Fortunately, there are recent indications that a clean energy innovation agenda can attract bipartisan support in Congress, even as the debate over broader climate policy remains gridlocked. Recently, in the Republican-controlled Senate, the Environment and Public Works Committee held a hearing focused on a bipartisan bill that would invest in research on cutting- edge approaches such as direct air capture (DAC), a “negative emissions technology” (NET) that might someday be able to suck carbon pollution directly out of the air and store it or recycle it into fuel, fertilizer, and concrete.

A complement to conventional approaches to climate mitigation that reduce emissions, NETs remove carbon dioxide that’s already in the atmosphere. They range from technological options like DAC to natural sequestration techniques such as replanting and vitalizing forests and adopting sustainable farming practices that put more carbon into the soil. The Committee also looked at the state of carbon capture and storage (CCS) technology, which can capture carbon pollution from industrial smokestacks, including at power plants, and store it underground.

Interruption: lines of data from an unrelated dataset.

(** C3, as the code has it.  When the active overlay's image fails to load,
    the failure is caught and logged and composition goes on without the
    overlay: the attempt ends as it ends with no overlay active, on the same
    canvas; when the photo loads and can be drawn it returns normally, with
    the overlay's failure in the error log.  What is surfaced to the caller
    is a failure to load the photo. *)
Theorem overlay_failure_is_absorbed
    (loadImage : string -> option Image) (url : string) (s : State) (overlay : Asset) :
  currentOverlay s = Some overlay ->
  loadImage (asset_src overlay) = None ->
  snd (compositeImage loadImage url s) =
    snd (compositeImage loadImage url (set_currentOverlay None s)) /\
  canvas (fst (compositeImage loadImage url s)) =
    canvas (fst (compositeImage loadImage url (set_currentOverlay None s))) /\
  (forall photo,
      loadImage url = Some photo -> img_broken photo = false ->
      snd (compositeImage loadImage url s) = Returned tt /\
      In "PhotoboothController.compositeImage.overlay"%string
         (errorLog (fst (compositeImage loadImage url s)))) /\
  (loadImage url = None ->
   compositeImage loadImage url s = (s, Thrown ("Failed to load image: " ++ url)%string)).
Proof.
  intros Hoverlay Hfail.
  assert (Hgood : forall photo,
             loadImage url = Some photo -> img_broken photo = false ->
             compositeImage loadImage url s =
             drawProps (props s)
               (logError "PhotoboothController.compositeImage.overlay"
                  (afterPhoto photo s))).
  { intros photo Hload Hphoto.
    rewrite (compositeImage_photo loadImage url photo s Hload Hphoto).
    unfold bind at 1. rewrite drawOverlay_result by reflexivity.
    unfold overlayDraws.
    change (currentOverlay (afterPhoto photo s)) with (currentOverlay s).
    rewrite Hoverlay, Hfail. reflexivity. }
  assert (Hnone : forall photo,
             loadImage url = Some photo -> img_broken photo = false ->
             compositeImage loadImage url (set_currentOverlay None s) =
             drawProps (props s) (afterPhoto photo (set_currentOverlay None s))).
  { intros photo Hload Hphoto.
    rewrite (compositeImage_photo loadImage url photo _ Hload Hphoto).
    unfold bind at 1. rewrite drawOverlay_result by reflexivity. reflexivity. }
  repeat split.
  - destruct (loadImage url) as [photo|] eqn:Hload.
    + destruct (img_broken photo) eqn:Hphoto.
      * rewrite !(compositeImage_broken_photo loadImage url photo) by assumption.
        reflexivity.
      * rewrite (Hgood photo eq_refl Hphoto), (Hnone photo eq_refl Hphoto).
        rewrite !drawProps_returns. reflexivity.
    + rewrite !compositeImage_no_photo by assumption. reflexivity.
  - destruct (loadImage url) as [photo|] eqn:Hload.
    + destruct (img_broken photo) eqn:Hphoto.
      * rewrite !(compositeImage_broken_photo loadImage url photo) by assumption.
        reflexivity.
      * rewrite (Hgood photo eq_refl Hphoto), (Hnone photo eq_refl Hphoto).
        apply drawProps_same_canvas; reflexivity.
    + rewrite !compositeImage_no_photo by assumption. reflexivity.
  - rewrite (Hgood photo) by assumption. apply drawProps_returns.
  - rewrite (Hgood photo) by assumption. apply log_kept_drawProps.
    simpl. apply in_or_app. right. left. reflexivity.
  - apply compositeImage_no_photo.
Qed.
Lemma navigateSelected_circular_witness :
  navigateSelected 1 3 (-1) = 0%Z.
Proof.
  apply (navigateSelected_circular 3 (-1)); lia.
Defined.

End NavigationSpec.

(** ** Utils.removeDuplicates *)

Module RemoveDuplicatesSpec.
Import UtilsArray SuggestionFacts.

Section ByKey.
Context {A K : Type} `{EqDecision K} (key : A → K).

Lemma unseen_sublist seen array : unseen key seen array `sublist_of` array.
Proof.
  revert seen. induction array as [|x array IH]; intros seen; simpl; [done|].
  destruct (decide (key x ∈ seen)); [by apply sublist_cons | by apply sublist_skip].
Qed.

Lemma unseen_keys seen array k :
  k ∈ (key <$> unseen key seen array) ↔ (k ∉ seen) ∧ k ∈ (key <$> array).
Proof.
  revert seen. induction array as [|x array IH]; intros seen; cbn [unseen].
  - rewrite fmap_nil, elem_of_nil. tauto.
  - cbv zeta. rewrite (fmap_cons key x array), (elem_of_cons _ k (key x)).
    destruct (decide (key x ∈ seen)) as [Hs|Hs].
    + rewrite IH. split; [tauto|].
      intros [Hk [->|?]]; done.
    + rewrite fmap_cons, elem_of_cons, IH, add_elem.
      destruct (decide (k = key x)) as [->|Hne]; tauto.
Qed.

Lemma unseen_NoDup seen array : NoDup (key <$> unseen key seen array).
Proof.
  revert seen. induction array as [|x array IH]; intros seen; cbn [unseen]; [constructor|].
  cbv zeta. destruct (decide (key x ∈ seen)) as [Hs|Hs]; [apply IH|].
  rewrite fmap_cons. constructor; [|apply IH].
  rewrite unseen_keys, add_elem. tauto.
Qed.

Lemma unseen_first seen array i x :
  array !! i = Some x → key x ∉ seen →
  (∀ j y, j < i → array !! j = Some y → key y ≠ key x) →
  x ∈ unseen key seen array.
Proof.
  revert seen i. induction array as [|z array IH]; intros seen i Hi Hs Hfirst; [done|].
  simpl. destruct i as [|i]; simpl in Hi.
  - injection Hi as ->. destruct (decide (key x ∈ seen)); [done | apply list_elem_of_here].
  - assert (key z ≠ key x) as Hz by (apply (Hfirst 0 z); [lia | done]).
    assert (x ∈ unseen key (JsSet.add (key z) seen) array ∧ x ∈ unseen key seen array) as [? ?].
    { split; apply (IH _ i); try done.
      - rewrite add_elem. intros [?|?]; congruence.
      - intros j y Hj Hy. apply (Hfirst (S j) y); [lia | done].
      - intros j y Hj Hy. apply (Hfirst (S j) y); [lia | done]. }
    destruct (decide (key z ∈ seen)); [done | by apply list_elem_of_further].
Qed.

Lemma unseen_fixed seen array :
  NoDup (key <$> array) → (∀ x, x ∈ array → key x ∉ seen) →
  unseen key seen array = array.
Proof.
  revert seen. induction array as [|x array IH]; intros seen Hn Hs; [done|].
  simpl. rewrite fmap_cons in Hn. apply NoDup_cons in Hn as [Hx Hn].
  destruct (decide (key x ∈ seen)) as [Hin|_].
  { destruct (Hs x); [apply list_elem_of_here | done]. }
  f_equal. apply IH; [done|]. intros y Hy. rewrite add_elem. intros [?|Hk].
  - by apply (Hs y (list_elem_of_further _ _ _ Hy)).
  - apply Hx. rewrite <- Hk. by apply list_elem_of_fmap_2.
Qed.

(** X16. [removeDuplicates] by a key keeps, in their order, the first
    element of each key and no other: the result is a subsequence of the
    array, its keys are pairwise different and are the keys of the array,
    an element before which no element has its key is kept, and removing
    duplicates once more changes nothing. *)
Theorem removeDuplicates_first array :
  removeDuplicates array key `sublist_of` array ∧
  NoDup (key <$> removeDuplicates array key) ∧
  (∀ k, k ∈ (key <$> removeDuplicates array key) ↔ k ∈ (key <$> array)) ∧
  (∀ i x, array !! i = Some x →
     (∀ j y, j < i → array !! j = Some y → key y ≠ key x) →
     x ∈ removeDuplicates array key) ∧
  removeDuplicates (removeDuplicates array key) key = removeDuplicates array key.
Proof.
  unfold removeDuplicates. cbv zeta.
  split; [apply unseen_sublist|]. split; [apply unseen_NoDup|].
  split; [|split].
  - intros k. rewrite unseen_keys. split; [tauto|]. intros ?. split; [apply not_elem_of_nil | done].
  - intros i x Hi Hfirst. apply (unseen_first [] array i); [done | apply not_elem_of_nil | done].
  - apply unseen_fixed; [apply unseen_NoDup|]. intros x _. apply not_elem_of_nil.
Qed.

End ByKey.

End RemoveDuplicatesSpec.

(** ** DocumentService.searchDocuments *)

Module DocumentServiceFacts.
Import JsString JsStringFacts JsArray JsArrayFacts SortFilterFacts DocumentService.
Local Open Scope Q_scope.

In the House, the Committee on Science, Space, and Technology held a hearing highlighting the contributions of one of America’s most successful energy research and development organizations, ARPA-E, the Advanced Research Projects Agency–Energy. Its special mission is to move high-impact energy technologies from the research workbench to the market. Its successes have earned the agency support from a wide array of groups on both sides of the aisle, even as President Trump has proposed ending this popular bipartisan initiative.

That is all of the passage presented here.